Friday, March 11, 2011
Advantages of Cloud Computing– Part XI – Increased Storage
The experts have it backwards. The Cloud is not about ‘increased storage’. It’s about ‘less storage’ and I’ll tell you why.
One thing about history… it keeps growing. I have some customers who have computerized records dating prior to 1996. If you’re system is running on Windows-based PCs, you’ve probably lost all that data by now, either that, or the attic in your building is straining to crash down on your employees and bury them alive in ancient receipts and printouts.
As we make the switch from Windows-based PCs to leased mainframe technology, storage becomes insignificant, because in The Cloud, ‘virtualization’ redistributes the data according to the platform, which brings up another question, “Where is the data?” to which we answer, “Who Cares?”
That’s right! In The Cloud the distribution of the data is irrelevant to us humans, which leads us into another important topic, ‘redundancy.’ If the UPC for a 20 oz. Cherry Coca Cola is ‘049000047547’, then why is it necessary to have 100,000 convenience store computers sharing 100,000 copies of the same UPC for a single product? There’s 1.2 million bytes of data right there that can easily be reduced to just twelve bytes. Multiply that figure by one million UPC codes and you begin to grasp the enormity of the problem. What about names, addresses, cities and states? Data redundancy leads to data anomalies and corruption. Twenty years from now, ‘data redundancy’ will probably be a forgotten term, not so much because the lack of it saves storage, but because the presence of it acts like a virus, and you all know how we feel about viruses.

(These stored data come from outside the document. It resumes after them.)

(* ===== verification/MuxPark.v ===== *)
(** * Multiplexer: coroutines that wait on a stream

    The waiter of a stream is a coroutine parked on it, and it has nothing to do: whoever
    brings data, opens the window or closes the stream detaches it. *)

From S2P Require Import Prelude Interleave Parking MuxFrame Mux MuxMemory MuxFlow.

Definition reads (h : nat) (pc : mux_pc) : nat := match reading pc with Some g => one g h | None => 0%nat end.

(** Somebody has marked the stream closed and is about to wake its waiters. *)
Definition closing (h : nat) (pr : list mux_pc) : Prop := exists q, pr !! q = Some (CsState h).

Record wait_ok (pr : list mux_pc) (h : nat) (o : xylem_mux_stream_s) : Prop := {
  w_recv q : recv_waiter o = Some q -> (exists len, pr !! q = Some (RdParked h len)) /\ recv_buf o = []
    /\ state o <> MUX_STREAM_REMOTE_CLOSE /\ state o <> MUX_STREAM_CLOSED /\ (closed o = true -> closing h pr);
  w_send q : send_waiter o = Some q -> (exists rest, pr !! q = Some (WrParked h rest)) /\ send_window o = 0
    /\ state o <> MUX_STREAM_CLOSED /\ (closed o = true -> closing h pr);
  w_local : state o = MUX_STREAM_LOCAL_CLOSE -> closed o = true /\ recv_waiter o = None /\ send_waiter o = None
}.
(** The coroutines that sleep on streams, and those that are due to be made ready. *)
Definition pmode (pc : mux_pc) : mode := match pc with RdParked _ _ | WrParked _ _ => Sleeping | _ => Awake end.
Definition opt_list (co : option nat) : list nat := match co with Some q => [q] | None => [] end.
Definition waiters (o : xylem_mux_stream_s) : list nat := opt_list (recv_waiter o) ++ opt_list (send_waiter o).
Definition due_of (me : side) : list nat := (heap me ≫= waiters) ++ (snd <$> detached me).
(** Where a coroutine is that has detached waiters. *)
Definition wakes (pc : mux_pc) : bool := match pc with LFin _ _ | LRst _ _ | LTop | ClReset _ _ _ | FTry _ _ => true | _ => false end.

Record waits_ok (me : side) : Prop := {
  k_read h : (sum_list_with (reads h) (procs me) <= 1)%nat;
  k_write h : (sum_list_with (writes h) (procs me) <= 1)%nat;
  k_wait h o : heap me !! h = Some o -> wait_ok (procs me) h o;
  k_closing q h o : procs me !! q = Some (CsState h) -> heap me !! h = Some o -> closed o = true;
  k_parked : parked (coros me) (pmode <$> procs me) (due_of me);
  k_coro q pc : procs me !! q = Some pc -> is_coro (coros me) q = true;
  k_waker q co : (q, co) ∈ detached me -> exists pc, procs me !! q = Some pc /\ wakes pc = true
}.

(** Streams that agree in what waiting depends on. *)
Definition same_wait (o o' : xylem_mux_stream_s) : Prop :=
  recv_waiter o' = recv_waiter o /\ send_waiter o' = send_waiter o /\ recv_buf o' = recv_buf o /\ send_window o' = send_window o
  /\ state o' = state o /\ closed o' = closed o.
#[export] Instance same_wait_refl : Reflexive same_wait.
Proof. intros o. by split_and!. Qed.
Lemma wait_same pr h o o' : same_wait o o' -> wait_ok pr h o -> wait_ok pr h o'.
Proof. intros (E1 & E2 & E3 & E4 & E5 & E6) []. split; rewrite ?E1, ?E2, ?E3, ?E4, ?E5, ?E6; done. Qed.
Lemma same_waiters hp hp' : Forall2 same_wait hp hp' -> hp' ≫= waiters = hp ≫= waiters.
Proof.
  induction 1 as [|o o' hp hp' (E1 & E2 & _) _ IH]; [done|]. rewrite !bind_cons, IH. unfold waiters. by rewrite E1, E2.
Qed.

(** Streams nobody waits on. *)
Lemma wait_none pr h o : recv_waiter o = None -> send_waiter o = None -> (state o = MUX_STREAM_LOCAL_CLOSE -> closed o = true) -> wait_ok pr h o.
Proof. intros E1 E2 H. split; rewrite ?E1, ?E2; auto; done. Qed.

Section moved.
Context (me me' : side) (p : nat) (pc pc' : mux_pc).
Hypotheses (Hk : waits_ok me) (Hm : mem_ok me) (Hp : procs me !! p = Some pc) (Hpr : procs me' = <[p := pc']> (procs me)).

Definition not_waiter : Prop := forall h o, heap me !! h = Some o -> recv_waiter o <> Some p /\ send_waiter o <> Some p.
Lemma not_parked : pmode pc = Awake -> not_waiter.
Proof.
  intros Hpk h o Ho. destruct (k_wait _ Hk _ _ Ho) as [Hr Hs _]. split; intros E.
  - destruct (Hr _ E) as [[len E'] _]. rewrite Hp in E'. injection E' as ->. done.
  - destruct (Hs _ E) as [[rest E'] _]. rewrite Hp in E'. injection E' as ->. done.
Qed.
Lemma not_due : p ∉ due_of me -> not_waiter.
Proof.
  intros Hd h o Ho. split; intros E; apply Hd, elem_of_app; left; apply list_elem_of_bind; exists o; (split; [|by eapply list_elem_of_lookup_2]);
    unfold waiters; rewrite E; set_solver.
Qed.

Indiscriminate use of disk storage causes computers to slow down and spit out errors. In a cloud computing environment, the elimination of redundancy in data (not subject to proprietary information) will result in incalculable savings to companies who make use of the same information. Now really, do you care whether you and your competitor share the UPC for a 20 oz. Cherry Coca Cola? You should, if you’re the only one who is locked out of the sharing.
Here’s just one example where ‘increased storage’ for you results in ‘decreased storage’ for everyone. The key to Cloud Computing’ is non-competitive cooperation. “Well,” some of you might say, “I’m not comfortable with my data being shared by our competitors.” To this I say, “Are you comfortable with companies like Walmart sharing their data with suppliers who are involved in a crusade to cut Walmart’s costs below what these same suppliers are selling to you?”